Saved entries
= = =
(** X5.  Whatever the input, a value returned with the default epoch lies
    between [-9 * (2^40 - 1)] and [100 * (2^40 - 1)]; both ends are
    returned, for the selectors [-9] and [99].  The decoder can return
    negative numbers. *)
Theorem decoded_range id_val v :
  unixms id_val 1 = OK v ->
  -9 * (2 ^ 40 - 1) <= v <= 100 * (2 ^ 40 - 1) /\
  unixms (lit "-90000000000000000") 1 = OK (-9 * (2 ^ 40 - 1)) /\
  unixms (lit "99ffffffffff000000") 1 = OK (100 * (2 ^ 40 - 1)).
Proof.
  intros Hv. split; [| split; reflexivity].
  apply unixms_returns in Hv as (e & raw & Hp & _ & Hlen & Hbytes & ->).
  apply reaches_payload_epoch in Hp.
  pose proof (drop_last_value_range raw ltac:(lia) Hbytes).
  change (2 ^ 40) with 1099511627776 in *. lia.
Qed.

Lemma decoded_range_witness :
  -9 * (2 ^ 40 - 1) <= 1761932508557 <= 100 * (2 ^ 40 - 1).
Proof.
  apply (decoded_range (lit "0x019a3b5c7d8e9f0011") 1761932508557).
  reflexivity.
Defined.

(** X6.  An input of the 16-character form, decoded with the default
    epoch, can only give a value from [2^40 - 1] to [2^41 - 2]: the
    instants of epoch 1. *)
Theorem short_form_range id_val v :
  length (strip_prefix id_val) = 16%nat ->
  unixms id_val 1 = OK v ->
  2 ^ 40 - 1 <= v <= 2 ^ 41 - 2.
Proof.
  intros H16 Hv.
  apply unixms_returns in Hv as (e & raw & Hp & _ & Hlen & Hbytes & ->).
  apply reaches_payload_selector in Hp as [Hsel _].
  unfold epoch_selector in Hsel. cbn zeta in Hsel. rewrite H16 in Hsel.
  cbn [Nat.eqb] in Hsel. injection Hsel as <-.
  pose proof (drop_last_value_range raw ltac:(lia) Hbytes).
  change (2 ^ 40) with 1099511627776 in *.
  change (2 ^ 41) with 2199023255552. lia.
Qed.

Lemma short_form_range_witness :
  2 ^ 40 - 1 <= 1099511627775 <= 2 ^ 41 - 2.
Proof.
  apply (short_form_range (lit "0000000000000000") 1099511627775); reflexivity.
Defined.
= = =
WHAT YOU ARE ASKED TO DO
What you return must match, line for line, the data from the line containing "cbn [Nat.eqb] in" to its end, both ends included.

SOLUTION TO THIS TASK
  cbn [Nat.eqb] in Hsel. injection Hsel as <-.
  pose proof (drop_last_value_range raw ltac:(lia) Hbytes).
  change (2 ^ 40) with 1099511627776 in *.
  change (2 ^ 41) with 2199023255552. lia.
Qed.

Lemma short_form_range_witness :
  2 ^ 40 - 1 <= 1099511627775 <= 2 ^ 41 - 2.
Proof.
  apply (short_form_range (lit "0000000000000000") 1099511627775); reflexivity.
Defined.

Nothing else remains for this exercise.